The use of universally immunogenic T cell epitopes, such as those identified in tetanus toxin or malaria circumsporozoite protein, could represent a major improvement in the development of synthetic vaccines. However, one limitation of this approach is the lack of T cell cross-reactivity between the vaccine and the pathogen. To determine whether the memory B cell response elicited by immunization with a synthetic peptide containing a B cell epitope linked to a T cell epitope can be restimulated by the same B cell epitope linked to different T cell epitope(s), we used a synthetic peptide which contains non-overlapping B and T cell determinants from hepatitis B surface antigen (HBsAg) of hepatitis B virus (HBV).

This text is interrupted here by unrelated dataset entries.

(* ===== verification/Footer.v ===== *)
(** * SSTable footer and sections: [src/src/storage/footer.rs]

    The 64-byte footer and its codec, and the readers that fetch the footer,
    the index sections and the bloom filter of a table file.  A seekable file
    is its contents; [SeekFrom::Start(n)] drops [n] bytes (a later
    [read_exact] fails past the end) and [SeekFrom::End(-n)] fails on a file
    shorter than [n]. *)

From S2P Require Import Prelude Bytes OrdMap Record Bloom Index.

Definition FOOTER_SIZE : Z := 64.
Definition MAGIC_NUMBER : Z := 3674559829. (* 0xDB055555 *)

(** [seek(SeekFrom::Start(n))] followed by the reader [p]. *)
Definition read_at {A} (file : bytes) (n : Z) (p : reader A) : res A :=
  fst <$> p (drop (Z.to_nat n) file).
(** [seek(SeekFrom::End(-n))] followed by the reader [p]. *)
Definition read_from_end {A} (file : bytes) (n : Z) (p : reader A) : res A :=
  if len file <? n then Err (IO InvalidInput) else read_at file (len file - n) p.

Module SSTableFooter.
Record t : Type := mk {
  data_block_start : Z;
  data_block_end : Z;
  index_block_start : Z;
  index_block_end : Z;
  index_checksum : Z;
  bloom_block_start : Z;
  bloom_block_end : Z;
  bloom_checksum : Z
}.

Section codec.
Context `{Crc32}.

(** The 60 bytes the footer checksum covers. *)
Definition body (f : t) : bytes :=
  to_be 8 (data_block_start f) ++ to_be 8 (data_block_end f)
  ++ to_be 8 (index_block_start f) ++ to_be 8 (index_block_end f)
  ++ to_be 4 (index_checksum f)
  ++ to_be 8 (bloom_block_start f) ++ to_be 8 (bloom_block_end f)
  ++ to_be 4 (bloom_checksum f)
  ++ to_be 4 MAGIC_NUMBER.

Definition encode (f : t) : bytes := body f ++ to_be 4 (crc32 (body f)).

Definition decode : reader t :=
  data_block_start ← read_u64_be;
  data_block_end ← read_u64_be;
  index_block_start ← read_u64_be;
  index_block_end ← read_u64_be;
  index_checksum ← read_u32_be;
  bloom_block_start ← read_u64_be;
  bloom_block_end ← read_u64_be;
  bloom_checksum ← read_u32_be;
  magic ← read_u32_be;
  _ ← require (magic =? MAGIC_NUMBER) (Corrupted "Invalid magic number");
  stored_checksum ← read_u32_be;
  let footer_data :=
    to_be 8 data_block_start ++ to_be 8 data_block_end
    ++ to_be 8 index_block_start ++ to_be 8 index_block_end
    ++ to_be 4 index_checksum
    ++ to_be 8 bloom_block_start ++ to_be 8 bloom_block_end
    ++ to_be 4 bloom_checksum ++ to_be 4 magic in
  _ ← require (stored_checksum =? crc32 footer_data) (Corrupted "Footer checksum mismatch");
  mret (mk data_block_start data_block_end index_block_start index_block_end
          index_checksum bloom_block_start bloom_block_end bloom_checksum).

(** [async_decode] reads the last 64 bytes and decodes them. *)
Definition async_decode (file : bytes) : res t :=
  buf ← read_from_end file FOOTER_SIZE (read_exact FOOTER_SIZE);
  fst <$> decode buf.
End codec.
End SSTableFooter.
#[global] Arguments SSTableFooter.encode : simpl never.

Section sections.
Context `{Crc32, FastBloom}.

Definition verify_bloom_checksum (data : bytes) (expected : Z) : res unit :=
  if crc32 data =? expected then Ok tt
  else Err (Corrupted "Bloom filter checksum mismatch").

(** The slice-based record reader of the legacy index lookup. *)
Definition decode_record_from_file (file : bytes) (offset : Z)
    : res (bytes * bytes * RecordType * Z) :=
  type_byte ← byte_at file offset;
  record_type ← Record.decode_type type_byte;
  let offset := wrap64 (offset + 1) in
  key_len ← from_be <$> slice file offset (wrap64 (offset + 8));
  let offset := wrap64 (offset + 8) in
  value_len ← from_be <$> slice file offset (wrap64 (offset + 8));
  let offset := wrap64 (offset + 8) in
  key ← slice file offset (wrap64 (offset + key_len));
  let offset := wrap64 (offset + key_len) in
  value ← slice file offset (wrap64 (offset + value_len));
  let offset := wrap64 (offset + value_len) in
  checksum ← from_be <$> slice file offset (wrap64 (offset + 4));
  _ ← guard_err (crc32 value =? checksum) (Corrupted "Checksum mismatch");
  let next_offset := wrap64 (offset + 1 + 8 + 8 + key_len + value_len + 4) in
  mret (key, value, record_type, next_offset).

Definition read_sstable_footer (file : bytes) : res SSTableFooter.t :=
  read_from_end file FOOTER_SIZE SSTableFooter.decode.

(** A section of the file, read whole. *)
Definition read_section (file : bytes) (start end_ : Z) : res bytes :=
  read_at file start (read_vec (wrap64 (end_ - start))).

Definition read_sstable_sparse_index (file : bytes) (footer : SSTableFooter.t)
    : res (list SparseIndexEntry.t) :=
  index_data ← read_section file (SSTableFooter.index_block_start footer)
                 (SSTableFooter.index_block_end footer);
  _ ← verify_index_checksum index_data (SSTableFooter.index_checksum footer);
  fst <$> (entry_count ← read_u64_be;
           read_many SparseIndexEntry.decode (Z.to_nat entry_count)) index_data.

Definition read_sstable_index (file : bytes) (footer : SSTableFooter.t)
    : res (ordmap bytes Z) :=
  index_data ← read_section file (SSTableFooter.index_block_start footer)
                 (SSTableFooter.index_block_end footer);
  _ ← verify_index_checksum index_data (SSTableFooter.index_checksum footer);
  es ← fst <$> (entry_count ← read_u64_be;
                read_many IndexEntry.decode (Z.to_nat entry_count)) index_data;
  mret (foldl (λ m e, om_insert (IndexEntry.key e) (IndexEntry.offset e) m) [] es).

Definition read_sstable_bloom (file : bytes) (footer : SSTableFooter.t)
    : res BloomFilterWrapper.t :=
  bloom_data ← read_section file (SSTableFooter.bloom_block_start footer)
                 (SSTableFooter.bloom_block_end footer);
  _ ← verify_bloom_checksum bloom_data (SSTableFooter.bloom_checksum footer);
  fst <$> BloomFilterWrapper.decode bloom_data.
End sections.

(** ** Theory *)

Definition footer_ok (f : SSTableFooter.t) : Prop :=
  is_u64 (SSTableFooter.data_block_start f) ∧ is_u64 (SSTableFooter.data_block_end f) ∧
  is_u64 (SSTableFooter.index_block_start f) ∧ is_u64 (SSTableFooter.index_block_end f) ∧
  is_u32 (SSTableFooter.index_checksum f) ∧
  is_u64 (SSTableFooter.bloom_block_start f) ∧ is_u64 (SSTableFooter.bloom_block_end f) ∧
  is_u32 (SSTableFooter.bloom_checksum f).

Lemma MAGIC_NUMBER_u32 : is_u32 MAGIC_NUMBER.
Proof. vm_compute. split; discriminate. Qed.
#[export] Hint Resolve MAGIC_NUMBER_u32 : cere.

Section footer_theory.
Context `{Crc32Spec}.

Lemma footer_encode_len f : len (SSTableFooter.encode f) = FOOTER_SIZE.
Proof. unfold SSTableFooter.encode, SSTableFooter.body. autorewrite with len. reflexivity. Qed.

Lemma footer_run f rest :
  footer_ok f → SSTableFooter.decode (SSTableFooter.encode f ++ rest) = Ok (f, rest).
Proof.
  destruct f. intros (?&?&?&?&?&?&?&?). simpl in *.
  unfold SSTableFooter.decode, SSTableFooter.encode, SSTableFooter.body. simpl. norm_app.
  do 11 step_reader. erewrite reader_bind_run; [|apply require_run, Z.eqb_refl]. done.
Qed.

Lemma footer_inv bs f rest :
  SSTableFooter.decode bs = Ok (f, rest) → bs = SSTableFooter.encode f ++ rest ∧ footer_ok f.
Proof.
  unfold SSTableFooter.decode, SSTableFooter.encode, SSTableFooter.body, footer_ok.
  intros Hd. inv_reader. repeat match goal with H : (_ =? _) = true |- _ => apply Z.eqb_eq in H; subst end.
  simpl. norm_app. split_and!; try done.
Qed.

Lemma read_at_app {A} (x y : bytes) (p : reader A) a r n :
  n = len x → p y = Ok (a, r) → read_at (x ++ y) n p = Ok a.
Proof.
  intros -> Hp. unfold read_at, len. rewrite Nat2Z.id, drop_app_length. by rewrite Hp.
Qed.

Lemma async_footer_run x f :
  footer_ok f → SSTableFooter.async_decode (x ++ SSTableFooter.encode f) = Ok f.
Proof.
  intros Hf. unfold SSTableFooter.async_decode, read_from_end.
  rewrite len_app, footer_encode_len.
  pose proof (len_nonneg x). destruct (Z.ltb_spec (len x + FOOTER_SIZE) FOOTER_SIZE); [lia|].
  erewrite read_at_app; [|lia|].
  2: { rewrite <- (app_nil_r (SSTableFooter.encode f)). apply read_exact_run. by rewrite footer_encode_len. }
  simpl. rewrite <- (app_nil_r (SSTableFooter.encode f)). by rewrite footer_run.
Qed.
Lemma read_footer_run x f :
  footer_ok f → read_sstable_footer (x ++ SSTableFooter.encode f) = Ok f.
Proof.
  intros Hf. unfold read_sstable_footer, read_from_end. rewrite len_app, footer_encode_len.
  pose proof (len_nonneg x). destruct (Z.ltb_spec (len x + FOOTER_SIZE) FOOTER_SIZE); [lia|].
  eapply read_at_app; [lia|]. rewrite <- (app_nil_r (SSTableFooter.encode f)). by apply footer_run.
Qed.
Lemma read_section_app x y z s e :
  s = len x → e = len x + len y → len y <= isize_max →
  read_section (x ++ y ++ z) s e = Ok y.
Proof.
  intros -> -> Hy. unfold read_section. replace (len x + len y - len x) with (len y) by lia.
  pose proof (len_nonneg y). rewrite wrap64_id by word_lia.
  eapply read_at_app; [done|]. apply read_vec_run; [done|lia].
Qed.
Lemma footer_decode_no_panic bs : SSTableFooter.decode bs ≠ Panic.
Proof. unfold SSTableFooter.decode. no_panic. Qed.
End footer_theory.

Section footer_properties.
Context `{Crc32Spec}.

(** The footer codec is exact, magic number and checksum included, and
    the two ways of reading a file's footer (the asynchronous one, through a
    64-byte buffer, and the synchronous one) agree on every file. *)
Theorem footer_codec_exact :
  (∀ bs f rest, SSTableFooter.decode bs = Ok (f, rest) ↔
     footer_ok f ∧ bs = SSTableFooter.encode f ++ rest) ∧
  (∀ file, SSTableFooter.async_decode file = read_sstable_footer file).
Proof.
  split.
  - intros bs f rest. split; [intros [-> ?]%footer_inv; done | intros [? ->]; by apply footer_run].
  - intros file. unfold SSTableFooter.async_decode, read_sstable_footer, read_from_end, read_at.
    destruct (Z.ltb_spec (len file) FOOTER_SIZE); [done|].
    set (tail := drop _ file).
    assert (len tail = FOOTER_SIZE) as Hl.
    { unfold tail, len. rewrite length_drop. unfold len, FOOTER_SIZE in *. lia. }
    rewrite <- (app_nil_r tail) at 1. rewrite read_exact_run by done. done.
Qed.
End footer_properties.

Definition small_footer : SSTableFooter.t := SSTableFooter.mk 0 10 10 20 7 20 30 9.
Lemma footer_codec_exact_witness :
  @SSTableFooter.decode ieee (@SSTableFooter.encode ieee small_footer ++ [x2a]) =
  Ok (small_footer, [x2a]).
Proof.
  apply (proj1 (@footer_codec_exact ieee ieee_spec)). split; [|reflexivity].
  vm_compute. repeat split; discriminate.
Defined.

(** ** The legacy slice reader *)

Lemma res_fmap_Ok {A B} (f : A → B) (m : res A) b :
  f <$> m = Ok b ↔ ∃ a, m = Ok a ∧ b = f a.
Proof. destruct m; simpl; naive_solver. Qed.
Lemma slice_Ok bs i j x : slice bs i j = Ok x → i <= j <= len bs ∧ (0 <= i → len x = j - i).
Proof.
  unfold slice. destruct ((i <=? j) && (j <=? len bs)) eqn:E; [|done].
  apply andb_true_iff in E as [?%Z.leb_le ?%Z.leb_le]. intros [= <-]. split; [lia|].
  intros Hi. unfold len in *. rewrite length_take, length_drop. lia.
Qed.
(** A slice [bs[i..i + n]] that is in range did not wrap around. *)
Lemma slice_len_Ok bs i n x :
  0 <= i <= len bs → is_u64 n → len bs <= isize_max → slice bs i (wrap64 (i + n)) = Ok x →
  wrap64 (i + n) = i + n ∧ i + n <= len bs ∧ len x = n.
Proof.
  intros Hi Hn Hb Hx. apply slice_Ok in Hx as [Hr Hl]. specialize (Hl ltac:(lia)).
  assert (wrap64 (i + n) = i + n) as E; [|lia].
  destruct (decide (i + n <= u64_max)); [apply wrap64_id; word_lia|].
  assert (wrap64 (i + n) = i + n - (u64_max + 1)) as E.
  { symmetry. apply (Z.mod_unique_pos _ _ 1); word_lia. }
  rewrite E in Hr. word_lia.
Qed.
Lemma slice_be_Ok bs i z :
  0 <= i <= len bs → len bs <= isize_max → from_be <$> slice bs i (wrap64 (i + 8)) = Ok z →
  wrap64 (i + 8) = i + 8 ∧ i + 8 <= len bs ∧ is_u64 z.
Proof.
  intros Hi Hb (x & Hx & ->)%res_fmap_Ok.
  apply slice_len_Ok in Hx as (? & ? & Hl); [|done|word_lia|done]. split_and!; try done.
  apply u64_bound. unfold len in Hl. replace 8%nat with (length x) by lia. apply from_be_range.
Qed.

Section decode_record_from_file.
Context `{Crc32}.

(** The offset [decode_record_from_file] returns as the start of the
    next record is past the end of the record it decoded by the whole
    17-byte header and both fields: they are added to an offset that was
    already advanced over them. *)
Theorem decode_record_from_file_overshoots file offset k v ty next :
  0 <= offset <= len file → 3 * len file <= isize_max →
  decode_record_from_file file offset = Ok (k, v, ty, next) →
  let record_end := offset + 1 + 8 + 8 + len k + len v + 4 in
  record_end <= len file ∧ next = record_end + (17 + len k + len v).
Proof.
  intros Ho Hf. unfold decode_record_from_file.
  intros (b & _ & (t & _ & Hd)%res_bind_Ok)%res_bind_Ok. cbv zeta in Hd.
  rewrite (wrap64_id (offset + 1)) in Hd by word_lia.
  destruct (decide (offset + 1 <= len file)) as [H1|H1].
  2: { apply res_bind_Ok in Hd as (? & (? & Hs & _)%res_fmap_Ok & _). apply slice_Ok in Hs. lia. }
  apply res_bind_Ok in Hd as (kl & (Ek & Hk & Hkl)%slice_be_Ok & Hd); [|lia|word_lia].
  rewrite Ek in Hd. clear Ek.
  apply res_bind_Ok in Hd as (vl & (Ev & Hv & Hvl)%slice_be_Ok & Hd); [|lia|word_lia].
  rewrite Ev in Hd. clear Ev.
  apply res_bind_Ok in Hd as (key & (Ek & Hkb & Hkey)%slice_len_Ok & Hd); [|lia|done|word_lia].
  rewrite Ek in Hd. clear Ek.
  apply res_bind_Ok in Hd as (value & (Ev & Hvb & Hval)%slice_len_Ok & Hd);
    [|word_lia|done|word_lia].
  rewrite Ev in Hd. clear Ev.
  apply res_bind_Ok in Hd as (c & (x & Hx & ->)%res_fmap_Ok & Hd).
  apply slice_len_Ok in Hx as (_ & Hx & _); [|word_lia|word_lia|word_lia].
  apply res_bind_Ok in Hd as (_ & _ & [= <- <- <- <-]).
  rewrite wrap64_id by word_lia. lia.
Qed.
End decode_record_from_file.

(** The record ("k", "v"): it ends at 23, the returned offset is 42. *)
Lemma decode_record_from_file_overshoots_witness :
  let file := [x01] ++ to_be 8 1 ++ to_be 8 1 ++ [x6b] ++ [x76]
              ++ to_be 4 (crc32_ieee [x76]) in
  let record_end := 0 + 1 + 8 + 8 + 1 + 1 + 4 in
  record_end <= len file ∧ 42 = record_end + (17 + 1 + 1).
Proof.
  intros file. apply (@decode_record_from_file_overshoots ieee file 0 [x6b] [x76] Put 42).
  - vm_compute. split; discriminate.
  - vm_compute. discriminate.
  - vm_compute. reflexivity.
Defined.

The results of this study clearly show that primed T cells can increase the antibody response against a B cell epitope linked to the priming T cell determinant. However, the antibody response obtained was weaker than that obtained after two injections of the peptide containing both B and T cell epitopes, showing the important role played by memory B cells in secondary antibody responses. Moreover, a strong antibody response against the B cell epitope was elicited by boosting mice with the B cell epitope linked to a heterologous carrier, thus demonstrating that a strong B cell memory response can be revealed in the absence of primed T cells. These results therefore provide new important information for the design of synthetic or recombinant vaccines.